NÚMERO ACTUAL
En todo el tiempo que llevamos trabajando en la Revista de Antropología Visual, hemos observado que cada número es un desafío particular. Por ejemplo, los primeros números fueron de aprendizajes, no solo por el proceso de edición de una publicación periódica, sino también por los desafíos tecnológico, en el sentido de ir conociendo y siendo testigos del avance de las redes digitales, con su potencial para la circulación de imágenes de alta calidad, tanto fotografías como videos. Por cierto, este número no es la excepción, y poco a poco va tomando forma, una forma que consideramos coherente con el proyecto editorial y creemos que contribuye al desarrollo del conocimiento sobre lo visual en múltiples dimensiones. Pero también es un proyecto que se va consolidando al interior del Centro de Investigaciones Diego Barros Arana, una iniciativa de revista periódica y edición continua, dentro de una unidad de larga y brillante trayectoria en la edición de libros.
Si bien estamos en pleno trabajo en la edición n°34 de la Revista de Antropología Visual, ya tenemos dos artículos publicados. El primero trata sobre lo que sería una mirada a la masculinidad entre floricultores en México. Además, el texto se sustenta en experiencias con fotografía performativa, y algo que no es menor, desde ojos colombianos, en este caso, del sociólogo Diego Álvarez. El segundo artículo nos lleva a la región andina de Argentina y los pueblos indígenas que la habitan, todo esto, en algunos artículos publicados por la célebre revista Caras y Caretas, un espacio central para entender las tensiones propias del proceso de modernización y construcción del país en el periodo finisecular. Este trabajo fue escrito por Michel Meza y Rodrigo Ruz, quienes cuentan con una sólida trayectoria de publicaciones conjuntas, por lo que este trabajo constituye un nuevo aporte para entender el norte de Chile y sus relaciones a nivel regional. En un proceso de avance importante, tenemos un artículo sobre la documentalista experimental Chick Strand, quien es considerada una figura clave en los cruces entre antropología, cine experimental y cine etnográfico. También publicaremos un trabajo sobre el Álbum de tejidos y alfarería Araucana (1929) para la Exposición Iberoamericana de Sevilla, inaugurada en mayo de ese mismo año.
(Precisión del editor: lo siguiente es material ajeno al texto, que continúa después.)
(** C3 (amended): on a builder whose error state is set, [Create],
    [CreateAndWaitUntilProvisioned], [WaitUntilInStatus] and its four wrappers
    on the bare-metal-host builder, and [Get] and [WaitForReplicas] on the
    node-pool builder, return without a request to the cluster the error made
    by [fmt.Errorf] from the stored message; its text is the stored message
    when that holds no ['%'].  [Exists] of the node-pool builder returns false
    without a request.  [Get], [Exists], [Delete], [DeleteAndWaitUntilDeleted]
    and [WaitUntilDeleted] of the bare-metal-host builder never read the error
    state: each runs as on the same builder with any other stored message.  So
    on a builder with a definition and a client the first four send their
    fetch to the cluster, and [WaitUntilDeleted] sends its fetch as soon as the
    timeout is longer than one poll interval. *)
Theorem error_state_short_circuit :
  forall (b : Bmh.Builder) (c : Cluster Bmh.BareMetalHost)
         (nb : Hypershift.NodePoolBuilder) (nc : Cluster Hypershift.NodePool),
    nonempty (Bmh.errorMsg b) = true ->
    nonempty (Hypershift.errorMsg nb) = true ->
    (Bmh.Create (b, c)
     = Normal (NilBuilder, Some (fmt_Errorf0 (Bmh.errorMsg b))) (b, c)
     /\ (forall timeout,
            Bmh.CreateAndWaitUntilProvisioned timeout (b, c)
            = Normal (NilBuilder, Some (fmt_Errorf0 (Bmh.errorMsg b))) (b, c))
     /\ (forall status timeout,
            Bmh.WaitUntilInStatus status timeout (b, c)
            = Normal (Some (fmt_Errorf0 (Bmh.errorMsg b))) (b, c))
     /\ (forall timeout,
            Bmh.WaitUntilProvisioned timeout (b, c)
            = Normal (Some (fmt_Errorf0 (Bmh.errorMsg b))) (b, c)
            /\ Bmh.WaitUntilProvisioning timeout (b, c)
               = Normal (Some (fmt_Errorf0 (Bmh.errorMsg b))) (b, c)
            /\ Bmh.WaitUntilReady timeout (b, c)
               = Normal (Some (fmt_Errorf0 (Bmh.errorMsg b))) (b, c)
            /\ Bmh.WaitUntilAvailable timeout (b, c)
               = Normal (Some (fmt_Errorf0 (Bmh.errorMsg b))) (b, c))
     /\ (percent_free (Bmh.errorMsg b) = true ->
         Error (fmt_Errorf0 (Bmh.errorMsg b)) = Bmh.errorMsg b))
    /\ (exists m,
           nonempty m = true
           /\ (Hypershift.Defn nb <> None -> Hypershift.apiClient nb <> None ->
               m = Hypershift.errorMsg nb)
           /\ Hypershift.Get (Some nb, nc)
              = Normal (None, Some (fmt_Errorf0 m)) (Some (Hypershift.set_errorMsg m nb), nc)
           /\ (forall replicas timeout,
                  Hypershift.WaitForReplicas replicas timeout (Some nb, nc)
                  = Normal (Receiver, Some (fmt_Errorf0 m))
                      (Some (Hypershift.set_errorMsg m nb), nc))
           /\ Hypershift.Exists (Some nb, nc)
              = Normal false (Some (Hypershift.set_errorMsg m nb), nc)
           /\ (percent_free m = true -> Error (fmt_Errorf0 m) = m))
    /\ (ignores_error_state Bmh.Get
        /\ ignores_error_state Bmh.Exists
        /\ ignores_error_state Bmh.Delete
        /\ (forall timeout, ignores_error_state (Bmh.DeleteAndWaitUntilDeleted timeout))
        /\ (forall timeout, ignores_error_state (Bmh.WaitUntilDeleted timeout)))
    /\ (Bmh.connected b = true ->
        (exists r, Bmh.Get (b, c) = Normal r (b, record_call (CallGet (Bmh.key_of b)) c))
        /\ (exists found b',
               Bmh.Exists (b, c) = Normal found (b', record_call (CallGet (Bmh.key_of b)) c))
        /\ (exists r b' c',
               Bmh.Delete (b, c) = Normal r (b', c')
               /\ In (CallGet (Bmh.key_of b)) (trace c'))
        /\ (forall timeout,
               exists r b' c',
                 Bmh.DeleteAndWaitUntilDeleted timeout (b, c) = Normal r (b', c')
                 /\ In (CallGet (Bmh.key_of b)) (trace c'))
        /\ (forall timeout,
               (time_Second < timeout)%Z ->
               exists r c',
                 Bmh.WaitUntilDeleted timeout (b, c) = Normal r (b, c')
                 /\ In (CallGet (Bmh.key_of b)) (trace c'))).
Proof.
  intros b c nb nc Hb Hn. split; [|split; [|split]].
  - assert (HC : Bmh.Create (b, c)
                 = Normal (NilBuilder, Some (fmt_Errorf0 (Bmh.errorMsg b))) (b, c)).
    { unfold Bmh.Create, bind, gets. simpl. rewrite Hb. reflexivity. }
    assert (HW : forall status timeout,
               Bmh.WaitUntilInStatus status timeout (b, c)
               = Normal (Some (fmt_Errorf0 (Bmh.errorMsg b))) (b, c)).
    { intros status timeout. unfold Bmh.WaitUntilInStatus, bind, gets. simpl.
      rewrite Hb. reflexivity. }
    split; [exact HC|]. split; [|split; [exact HW|split]].
    + intro timeout. unfold Bmh.CreateAndWaitUntilProvisioned, bind.
      rewrite HC. reflexivity.
    + intro timeout. repeat split; apply HW.
    + apply fmt_Errorf0_message.
  - destruct (np_validate_error_set nb nc Hn) as (m & Hm & Hsame & Hval).
    exists m. split; [exact Hm|]. split; [exact Hsame|].
    repeat split.
    + unfold Hypershift.Get, bind. rewrite Hval. reflexivity.
    + intros replicas timeout. unfold Hypershift.WaitForReplicas, bind.
      rewrite Hval. reflexivity.
    + unfold Hypershift.Exists, bind. rewrite Hval. reflexivity.
    + apply fmt_Errorf0_message.
  - split; [exact bmh_Get_ignores|]. split; [exact bmh_Exists_ignores|].
    split; [exact bmh_Delete_ignores|].
    split; [exact bmh_DeleteAndWaitUntilDeleted_ignores|exact bmh_WaitUntilDeleted_ignores].
  - intro Hconn.
    assert (HD : exists err b' c',
               Bmh.Delete (b, c) = Normal (Receiver, err) (b', c')
               /\ Bmh.connected b' = true /\ Bmh.key_of b' = Bmh.key_of b
               /\ In (CallGet (Bmh.key_of b)) (trace c')).
    { unfold Bmh.Delete, bind. rewrite (bmh_Exists_connected b c Hconn).
      destruct (bmh_connected_inv b Hconn) as (d & cl & Hd & Hcl).
      destruct (negb (negb (fetch_not_found (get_reply c (gets_made c))))).
      - do 3 eexists. split; [reflexivity|]. split; [exact Hconn|].
        split; [reflexivity|]. simpl. left. reflexivity.
      - unfold gets, call_Delete, client_Delete. simpl. rewrite Hd, Hcl. simpl.
        destruct (delete_reply c _) as [e|]; simpl;
          do 3 eexists; (split; [reflexivity|]); (split; [exact Hconn|]);
          (split; [reflexivity|]); simpl; right; left; reflexivity. }
    split; [|split; [|split; [|split]]].
    + eexists. apply bmh_Get_connected, Hconn.
    + do 2 eexists. apply bmh_Exists_connected, Hconn.
    + destruct HD as (err & b' & c' & HD & _ & _ & Hin). eauto.
    + intro timeout. destruct HD as (err & b' & c' & HD & Hconn' & Hkey & Hin).
      unfold Bmh.DeleteAndWaitUntilDeleted, bind. rewrite HD. cbn [fst snd].
      destruct err as [e|].
      * do 3 eexists. split; [reflexivity|exact Hin].
      * unfold Bmh.WaitUntilDeleted, wait_Poll.
        destruct (bmh_deleted_loop_runs (ticks_before time_Second timeout) b' c' Hconn')
          as (werr & k & _ & Hrun).
        rewrite Hrun. do 3 eexists. split; [reflexivity|].
        rewrite trace_after_gets. apply in_or_app. right. exact Hin.
    + intros timeout Hlt. unfold Bmh.WaitUntilDeleted, wait_Poll.
      destruct (bmh_deleted_loop_runs (ticks_before time_Second timeout) b c Hconn)
        as (werr & k & Hk & Hrun).
      rewrite Hrun. do 2 eexists. split; [reflexivity|].
      assert (Hticks : 1 <= ticks_before time_Second timeout).
      { apply (ticks_before_seconds 1). change (Z.of_nat 1) with 1%Z. lia. }
      specialize (Hk Hticks). rewrite trace_after_gets.
      destruct k as [|k]; [lia|]. simpl. left. reflexivity.
Qed.

(** ** Invariants through the monad *)

Section Preservation.

Variables (S : Type) (P : S -> Prop).

Lemma preserves_ret {A : Type} (a : A) : preserves P (@ret S A a).
Proof. intros s a' s' HP H. inversion H; subst. exact HP. Qed.

Lemma preserves_panic {A : Type} : preserves P (@panic S A).
Proof. intros s a s' _ H. discriminate. Qed.

Lemma preserves_gets {A : Type} (f : S -> A) : preserves P (gets f).
Proof. intros s a s' HP H. inversion H; subst. exact HP. Qed.

Lemma preserves_modify (f : S -> S) :
  (forall s, P s -> P (f s)) -> preserves P (modify f).
Proof. intros Hf s a s' HP H. inversion H; subst. apply Hf, HP. Qed.

Lemma preserves_bind {A B : Type} (m : M S A) (k : A -> M S B) :
  preserves P m -> (forall a, preserves P (k a)) -> preserves P (bind m k).
Proof.
  intros Hm Hk s b s' HP H. unfold bind in H.
  destruct (m s) as [a s1|] eqn:Hms; [|discriminate].
  eapply Hk; [|exact H]. eapply Hm; eassumption.
Qed.

Lemma preserves_poll_loop (condition : ConditionFunc S) (n : nat) :
  preserves P condition -> preserves P (poll_loop n condition).
Proof.
  intro Hc. induction n as [|n IH].
  - apply preserves_ret.
  - simpl. apply preserves_bind; [exact Hc|].
    intros [done [err|]]; simpl.
    + apply preserves_ret.
    + destruct done; [apply preserves_ret|exact IH].
Qed.

Lemma preserves_wait_PollImmediate (condition : ConditionFunc S)
  (interval timeout : Duration) :
  preserves P condition -> preserves P (wait_PollImmediate interval timeout condition).
Proof. intro Hc. rewrite wait_PollImmediate_loop. apply preserves_poll_loop, Hc. Qed.

Lemma preserves_wait_Poll (condition : ConditionFunc S) (interval timeout : Duration) :
  preserves P condition -> preserves P (wait_Poll interval timeout condition).
Proof. intro Hc. apply preserves_poll_loop, Hc. Qed.

End Preservation.

Lemma preserves_call_Get {B Obj : Type} (P : B * Cluster Obj -> Prop) (key : ObjectKey) :
  (forall b c c', P (b, c) -> P (b, c')) -> preserves P (call_Get key).
Proof.
  intros HP [b c] r s' H Hrun. unfold call_Get in Hrun. simpl in Hrun.
  inversion Hrun; subst. eapply HP, H.
Qed.

Lemma preserves_call_Create {B Obj : Type} (P : B * Cluster Obj -> Prop) (obj : Obj) :
  (forall b c c', P (b, c) -> P (b, c')) -> preserves P (call_Create obj).
Proof.
  intros HP [b c] r s' H Hrun. unfold call_Create in Hrun. simpl in Hrun.
  inversion Hrun; subst. eapply HP, H.
Qed.

Lemma preserves_call_Delete {B Obj : Type} (P : B * Cluster Obj -> Prop) (obj : Obj) :
  (forall b c c', P (b, c) -> P (b, c')) -> preserves P (call_Delete obj).
Proof.
  intros HP [b c] r s' H Hrun. unfold call_Delete in Hrun. simpl in Hrun.
  inversion Hrun; subst. eapply HP, H.
Qed.

(** Steps through a computation built from the monad's operations, splitting on
    the tests it makes. *)
Ltac preserve_step :=
  match goal with
  | |- preserves _ (ret _) => apply preserves_ret
  | |- preserves _ panic => apply preserves_panic
  | |- preserves _ (gets _) => apply preserves_gets
  | |- preserves _ (bind _ _) => apply preserves_bind; [|intro]
  | |- preserves _ (wait_PollImmediate _ _ _) => apply preserves_wait_PollImmediate
  | |- preserves _ (wait_Poll _ _ _) => apply preserves_wait_Poll
  | |- preserves _ (match ?x with _ => _ end) => destruct x
  end.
Más adelante iremos comentando los nuevos trabajos a publicar, una vez que concluyan su respectivo proceso editorial.
La entrevista de este número constituye una valiosa polifonía a cuatro mujeres que son parte central de la antropología visual en Brasil: Cornelia Eckert, Carmen Rial, Clarice Peixoto y Sylvia Caiuby Novaes, “cada una con una trayectoria marcada por la investigación, la docencia y la creación de espacios institucionales claves para el campo”, en palabras de las antropólogas argentinas Wanda Balbé y Soledad Torres Agüero. Con toda certeza, esta entrevista es central para “la comprensión de la historia de la antropología visual en Brasil, mostrando las tensiones, las estrategias colectivas, los conflictos y las negociaciones que hubo en su desarrollo y fortalecimiento en contextos institucionales diversos”.
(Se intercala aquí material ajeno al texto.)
(** * Car Finder PWA: the geometry engine and the position acquirer

    A shallow embedding of [utils/gps.ts], [hooks/useGeolocation.ts] and
    [utils/storage.ts].  A JavaScript [number] is read as an exact real
    number: the arithmetic operators are the field operations of [R],
    [Math.round] and [%] are written out below, and [Math.sin], [Math.cos],
    [Math.sqrt] are the real functions.  A value that the source may leave
    [null] or [undefined] is an [option].  What is proved of these
    definitions is proved of the code in exact arithmetic.  Module
    [Binary64] reads [calculateDistance], [normalizeHeading], the smoothing
    and the movement gate once more with [number] as an IEEE-754 binary64
    float, to show where rounding, absorption and NaN make the code depart
    from that reading. *)

From Stdlib Require Import Floats.
From Stdlib Require Import Reals Lra Lia ZArith List String Ascii Bool Psatz.
From Stdlib Require Import DecimalString QArith Qreals.
From Equations Require Import Equations.
Import ListNotations.

Local Open Scope R_scope.

(** ** JavaScript arithmetic that [R] does not have ready-made *)

Module JS.

(** [Math.round x]: the nearest integer, a tie going towards +infinity. *)
Definition Math_round (x : R) : Z := Int_part (x + / 2).

(** [Math.trunc]-like integer part towards zero, as [%] uses it. *)
Definition truncate (x : R) : Z :=
  if Rle_dec 0 x then Int_part x else (- Int_part (- x))%Z.

(** [x % m] on numbers: the remainder has the sign of the dividend. *)
Definition rem (x m : R) : R := x - m * IZR (truncate (x / m)).

(** [xs[i]] for an integer-valued index: [undefined] out of range. *)
Definition index {A : Type} (xs : list A) (i : Z) : option A :=
  if (i <? 0)%Z then None else nth_error xs (Z.to_nat i).

End JS.

(** ** utils/gps.ts *)

Definition EARTH_RADIUS_METERS : R := 6371000.
Definition FEET_PER_METER : R := 328084 / 100000.
Definition DISTANCE_THRESHOLD_FEET : R := 1000.

Record Coordinates : Type := mkCoordinates {
  latitude : R;
  longitude : R
}.

(** [Math.atan2 y x] on the reals: the angle of the point [(x, y)], in
    (-PI, PI]; the origin is sent to 0 as ECMAScript does for (+0, +0). *)
Definition Math_atan2 (y x : R) : R :=
  if Rlt_dec 0 x then atan (y / x)
  else if Rlt_dec x 0 then
    (if Rle_dec 0 y then atan (y / x) + PI else atan (y / x) - PI)
  else if Rlt_dec 0 y then PI / 2
  else if Rlt_dec y 0 then - (PI / 2)
  else 0.

Definition toRadians (degrees : R) : R := degrees * (PI / 180).
Definition toDegrees (radians : R) : R := radians * (180 / PI).

(** The intermediate value [a] of the haversine formula. *)
Definition haversineA (point1 point2 : Coordinates) : R :=
  let lat1Rad := toRadians (latitude point1) in
  let lat2Rad := toRadians (latitude point2) in
  let deltaLat := toRadians (latitude point2 - latitude point1) in
  let deltaLong := toRadians (longitude point2 - longitude point1) in
  sin (deltaLat / 2) * sin (deltaLat / 2) +
  cos lat1Rad * cos lat2Rad *
  sin (deltaLong / 2) * sin (deltaLong / 2).

Definition calculateDistance (point1 point2 : Coordinates) : R :=
  let a := haversineA point1 point2 in
  let c := 2 * Math_atan2 (sqrt a) (sqrt (1 - a)) in
  EARTH_RADIUS_METERS * c.

Definition calculateBearing (from to : Coordinates) : R :=
  let lat1 := toRadians (latitude from) in
  let lat2 := toRadians (latitude to) in
  let deltaLong := toRadians (longitude to - longitude from) in
  let x := sin deltaLong * cos lat2 in
  let y := cos lat1 * sin lat2 - sin lat1 * cos lat2 * cos deltaLong in
  let bearing := toDegrees (Math_atan2 x y) in
  JS.rem (bearing + 360) 360.

(** The number of times [while (heading < 0) heading += 360] still has to
    run: it bounds the recursion below. *)
Definition wraps (heading : R) : nat := Z.to_nat (up (- heading / 360)).

Lemma wraps_decrease (heading : R) :
  heading < 0 -> (wraps (heading + 360) < wraps heading)%nat.
Proof.
  intros Hneg. unfold wraps.
  assert (Hup : up (- (heading + 360) / 360) = (up (- heading / 360) - 1)%Z).
  { symmetry. apply tech_up.
    - rewrite minus_IZR. destruct (archimed (- heading / 360)) as [H1 H2]. lra.
    - rewrite minus_IZR. destruct (archimed (- heading / 360)) as [H1 H2]. lra. }
  rewrite Hup.
  assert (Hpos : (1 <= up (- heading / 360))%Z).
  { destruct (archimed (- heading / 360)) as [H1 _].
    assert (H0 : 0 < IZR (up (- heading / 360))) by lra.
    apply lt_IZR in H0. lia. }
  lia.
Qed.

(** [while (heading < 0) heading += 360;] over the reals, where the loop
    exits after [wraps heading] rounds.  On binary64 numbers it need not
    exit: see [Binary64.addWhileNegative]. *)
Equations addWhileNegative (heading : R) : R by wf (wraps heading) lt :=
  addWhileNegative heading with Rlt_dec heading 0 := {
    | left Hneg => addWhileNegative (heading + 360)
    | right _ => heading
  }.
Next Obligation. apply wraps_decrease; assumption. Qed.

Definition normalizeHeading (heading : R) : R :=
  JS.rem (addWhileNegative heading) 360.

Definition calculateRelativeHeading (bearing deviceHeading : R) : R :=
  let relative := bearing - deviceHeading in
  normalizeHeading relative.

Definition directions : list string :=
  ["N"; "NE"; "E"; "SE"; "S"; "SW"; "W"; "NW"]%string.

(** [Math.round(bearing / 45) % 8]: both operands are integers, on which
    JavaScript's [%] is [Z.rem]. *)
Definition cardinalIndex (bearing : R) : Z :=
  Z.rem (JS.Math_round (bearing / 45)) 8.

Definition getCardinalDirection (bearing : R) : option string :=
  JS.index directions (cardinalIndex bearing).

Record Formatted : Type := mkFormatted {
  value : string;
  unit : string
}.

Section FormatDistance.

(** [Number.prototype.toLocaleString] of the host, on the integers that
    [Math.round] produces. *)
Variable toLocaleString : Z -> string.

Definition formatDistance (meters : R) : Formatted :=
  let feet := meters * FEET_PER_METER in
  if Rlt_dec feet DISTANCE_THRESHOLD_FEET then
    {| value := toLocaleString (JS.Math_round feet); unit := "ft" |}
  else
    let roundedMeters := (JS.Math_round (meters / 10) * 10)%Z in
    {| value := toLocaleString roundedMeters; unit := "m" |}.

End FormatDistance.

(** [toLocaleString] as an en-US host renders an integer: decimal digits,
    grouped by three with commas. *)
Fixpoint commas (rev_digits : list ascii) (seen : nat) : list ascii :=
  match rev_digits with
  | [] => []
  | d :: rest =>
      if Nat.eqb seen 3 then ","%char :: d :: commas rest 1
      else d :: commas rest (S seen)
  end.

Definition toLocaleString_enUS (n : Z) : string :=
  let digits :=
    list_ascii_of_string (NilZero.string_of_uint (N.to_uint (Z.abs_N n))) in
  let grouped := string_of_list_ascii (rev (commas (rev digits) 0)) in
  if (n <? 0)%Z then ("-" ++ grouped)%string else grouped.

(** ** hooks/useGeolocation.ts *)

Module Geo.

(** What the device delivers: [pos.coords.latitude], [pos.coords.longitude],
    [pos.coords.accuracy] and [pos.timestamp] of a [GeolocationPosition]. *)
Record GeolocationPosition : Type := mkPosition {
  pos_latitude : R;
  pos_longitude : R;
  pos_accuracy : R;
  pos_timestamp : R
}.

Variant GeolocationPositionError : Type :=
  | PERMISSION_DENIED
  | POSITION_UNAVAILABLE
  | TIMEOUT
  | UNKNOWN_ERROR.

Record PositionReading : Type := mkReading {
  coords : Coordinates;
  accuracy : R;
  timestamp : R
}.

(** [BestReadingResult], also the shape [calculateSmoothedPosition] returns. *)
Record BestReadingResult : Type := mkResult {
  result_coords : Coordinates;
  result_accuracy : R
}.

Definition getErrorMessage (error : GeolocationPositionError) : string :=
  match error with
  | PERMISSION_DENIED =>
      "Location access denied. Please enable location permissions in your browser settings."
  | POSITION_UNAVAILABLE =>
      "Unable to determine your location. Please check that GPS is enabled."
  | TIMEOUT =>
      "Location request timed out. Please try again in an open area."
  | UNKNOWN_ERROR =>
      "An unknown error occurred while getting your location."
  end.

Definition POSITION_BUFFER_SIZE : nat := 5.
Definition MOVEMENT_THRESHOLD_FACTOR : R := 5 / 10.

(** The hook's React state and refs. *)
Record Hook : Type := mkHook {
  position : option Coordinates;
  accuracyState : option R;
  error : option string;
  isTracking : bool;
  isLoading : bool;
  watchIdRef : option nat;
  positionBufferRef : list PositionReading;
  lastReportedPositionRef : option Coordinates
}.

Definition initialHook : Hook :=
  {| position := None; accuracyState := None; error := None;
     isTracking := false; isLoading := false; watchIdRef := None;
     positionBufferRef := []; lastReportedPositionRef := None |}.

(** [navigator]: whether [navigator.geolocation] exists, the watches that
    are registered, and the id the next [watchPosition] returns. *)
Record Navigator : Type := mkNavigator {
  geolocation : bool;
  watches : list nat;
  nextWatchId : nat
}.

Definition clearWatch (id : nat) (nav : Navigator) : Navigator :=
  {| geolocation := geolocation nav;
     watches := filter (fun w => negb (Nat.eqb w id)) (watches nav);
     nextWatchId := nextWatchId nav |}.

Definition watchPosition (nav : Navigator) : nat * Navigator :=
  (nextWatchId nav,
   {| geolocation := geolocation nav;
      watches := nextWatchId nav :: watches nav;
      nextWatchId := S (nextWatchId nav) |}).

(** The accumulators of the [for (const reading of buffer)] loop, over
    the reals.  The weight [1 / accuracy] is the quotient of the source
    for an accuracy that is not 0; statements about the weighted sums
    assume positive accuracies.  [Binary64.calculateSmoothedPosition] is
    the same loop on binary64 numbers. *)
Record Sums : Type := mkSums {
  totalWeight : R;
  weightedLat : R;
  weightedLng : R;
  bestAccuracy : option R   (* [None] is [Infinity] *)
}.

Definition minAccuracy (best : option R) (acc : R) : option R :=
  match best with
  | None => Some acc
  | Some b => Some (Rmin b acc)
  end.

Definition addReading (s : Sums) (reading : PositionReading) : Sums :=
  let weight := 1 / accuracy reading in
  {| totalWeight := totalWeight s + weight;
     weightedLat := weightedLat s + latitude (coords reading) * weight;
     weightedLng := weightedLng s + longitude (coords reading) * weight;
     bestAccuracy := minAccuracy (bestAccuracy s) (accuracy reading) |}.

Definition zeroSums : Sums :=
  {| totalWeight := 0; weightedLat := 0; weightedLng := 0;
     bestAccuracy := None |}.

Definition calculateSmoothedPosition (buffer : list PositionReading)
  : option BestReadingResult :=
  match buffer with
  | [] => None
  | _ =>
      let s := fold_left addReading buffer zeroSums in
      match bestAccuracy s with
      | None => None
      | Some best =>
          Some {| result_coords :=
                    {| latitude := weightedLat s / totalWeight s;
                       longitude := weightedLng s / totalWeight s |};
                  result_accuracy := best |}
      end
  end.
En la sección de videos tenemos dos trabajos realizados al alero del proyecto Ambulante de México (www.ambulante.org). El primero de ellos se titula Iarhini: corazón de madera, y aborda la historia de un grupo de artesanos de la comunidad de Pichátaro en el estado Michoacán, donde el oficio constituye tanto un medio de vida como una expresión de identidad y memoria colectiva. El segundo documental trata sobre una pareja de Ihuatzio, también de Michoacán, quienes asumen el papel de guías, guardianes de la tradición y portadores de la palabra durante las festividades comunitarias, donde pronuncian discursos rituales en p’urhépecha.
La reseña de libros, parte con los comentarios a La Trinchera Realista: Consignas de la plástica comunista chilena de la temprana Guerra Fría (2025) de Josefina Lewin. Esta reseña fue escrita por la académica del Instituto de Estética de la Pontificia Universidad Católica de Chile; Elixabete Ansa Goicoechea. En este sentido, la profesora Ansa establece puntos de lectura que son del todo interesantes, perspectivas que originalmente fueron parte de la presentación del libro en la Biblioteca Nacional.
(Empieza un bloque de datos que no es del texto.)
Definition composite (dc : Canvas) (pal : Palette) (w h s : nat) (mask : list Z)
    : Canvas :=
  let outW := w * s in
  let outH := h * s in
  let dc := set_width dc outW in
  let dc := set_height dc outH in
  let dc := set_imageSmoothingEnabled dc false in
  let dc := save dc in
  let dc := set_fillStyle dc (bg pal) in
  let dc := fillRect dc 0 0 outW outH in
  let dc := set_fillStyle dc (fg pal) in
  let dc := paint_blocks w h s mask dc in
  restore dc.

Definition with_output (st : State) (dc : option Canvas) (calls : nat) : State :=
  {| originalCanvas := originalCanvas st; ditherCanvas := dc;
     algorithm := algorithm st; paletteKey := paletteKey st;
     ditherSize := ditherSize st; brightness := brightness st;
     contrast := contrast st; gamma := gamma st; invert := invert st;
     threshold := threshold st; randomCalls := calls |}.

Definition processImage (st : State) : Outcome :=
  match originalCanvas st, ditherCanvas st with
  | Some oc, Some dc =>
      let w := width oc in
      let h := height oc in
      if (w =? 0) || (h =? 0) then Returned st
      else
        let src := getImageData oc in
        let gray := compute_gray st w h src in
        let '(mask, calls) := dither st w h gray in
        match PALETTES !! paletteKey st with
        | Some pal =>
            Returned
              (with_output st (Some (composite dc pal w h (ditherSize st) mask)) calls)
        | None => Threw (with_output st (Some dc) calls)
        end
  | _, _ => Returned st
  end.

End Engine.

(** ** The tonal transform as the specification words it

    The stages of section 4.1 of the specification, one definition each, to
    be compared with [applyTonalAdjustments]. *)

Section TonalSpec.

Variable Math_pow : number → number → number.

Definition spec_normalize (v : number) : number := div v (of_Z 255).

Definition spec_brightness (brightness x : number) : number :=
  add x (div brightness (of_Z 100)).

Definition spec_contrast (contrast x : number) : number :=
  if eqb contrast (of_Z 0) then x
  else
    let c := div (add (of_Z 100) contrast) (of_Z 100) in
    add (mul (sub x (dec 5 10)) c) (dec 5 10).

Definition spec_clamp (x : number) : number :=
  if ltb x (of_Z 0) then of_Z 0
  else if ltb (of_Z 1) x then of_Z 1
  else x.

Definition spec_gamma (gamma x : number) : number :=
  let x := spec_clamp x in
  if ltb (of_Z 0) gamma && negb (eqb gamma (of_Z 1))
  then Math_pow x (div (of_Z 1) gamma)
  else x.

Definition spec_invert (invert : bool) (x : number) : number :=
  if invert then sub (of_Z 1) x else x.

Definition spec_tonal
    (brightness contrast gamma : number) (invert : bool) (v : number) : number :=
  let x := spec_normalize v in
  let x := spec_brightness brightness x in
  let x := spec_contrast contrast x in
  let x := spec_gamma gamma x in
  let x := spec_invert invert x in
  Math_round (mul x (of_Z 255)).

(** The value that reaches the gamma stage. *)
Definition before_gamma (brightness contrast v : number) : number :=
  spec_contrast contrast (spec_brightness brightness (spec_normalize v)).

(** Whether the gamma stage calls [Math.pow]. *)
Definition gamma_applies (gamma : number) : bool :=
  gtb gamma (of_Z 0) && negb (eqb gamma (of_Z 1)).

End TonalSpec.

(** A number that is an integer intensity: one of 0, 1, ..., 255. *)
Definition is_intensity (x : number) : Prop :=
  ∃ r : Z, (0 ≤ r ≤ 255)%Z ∧ x = of_Z r.

(** ** Definitions used in the statements below *)

Definition is_mask (n : nat) (mask : list Z) : Prop :=
  length mask = n ∧ Forall (λ b, b = 0 ∨ b = 1)%Z mask.

(** The cell of the matrix used at pixel [(x, y)]. *)
Definition bayer_cell (m : list (list Z)) (x y : nat) : Z :=
  (m !!! (y `mod` length m)) !!! (x `mod` length m).

(** The ordered threshold [(M + 0.5) * 255 / N²] as an exact multiple of
    [2^-1074]: [N²] is a power of two that divides [one]. *)
Definition exact_threshold (m : list (list Z)) (x y : nat) : Z :=
  let N := Z.of_nat (length m) in
  ((2 * bayer_cell m x y + 1) * 255 * (one / (2 * N * N)))%Z.

Definition thresholds_exact (m : list (list Z)) : bool :=
  forallb (λ j, forallb (λ i,
    bool_decide (ordered_threshold m i j = Fin (exact_threshold m i j)))
    (seq 0 (length m))) (seq 0 (length m)).

(** Index in the output bitmap of the pixel at offset [(dx, dy)] of the block
    of mask pixel [(x, y)]. *)
Definition block_index (w s x y dx dy : nat) : nat :=
  (y * s + dy) * (w * s) + (x * s + dx).

(** A state whose algorithm name is none of the seven. *)
Definition unknown_algorithm_state : State :=
  {| originalCanvas :=
       Some {| width := 2; height := 1;
               bitmap := [ {| red := 10; green := 10; blue := 10; alpha := 255 |};
                           {| red := 200; green := 200; blue := 200; alpha := 255 |} ];
               draw := initial_draw_state; saved := [] |};
     ditherCanvas := Some (blank 0 0);
     algorithm := "Sierra";
     paletteKey := "Black & White";
     ditherSize := 1;
     brightness := of_Z 0; contrast := of_Z 0; gamma := of_Z 1; invert := false;
     threshold := of_Z 128;
     randomCalls := 0 |}.

Definition white : Pixel := {| red := 255; green := 255; blue := 255; alpha := 255 |}.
Para cerrar esta editorial tentativa, queremos dar la bienvenida a Lissien Salazar como editora de la RAV. Su incorporación será un apoyo fundamental para fortalecer nuestro trabajo editorial en distintos ámbitos. Asimismo, hacemos una mención especial al Archivo Fotográfico del Museo Histórico Nacional, que, como ya es tradición, nos facilitó la imagen utilizada en la portada. Finalmente, destacamos la importancia de seguir impulsando la Revista de Antropología Visual desde una institución directamente vinculada con la conservación, la investigación y la difusión del patrimonio cultural, convencidos de que este proyecto constituye un aporte significativo al desarrollo de los estudios visuales en nuestro país.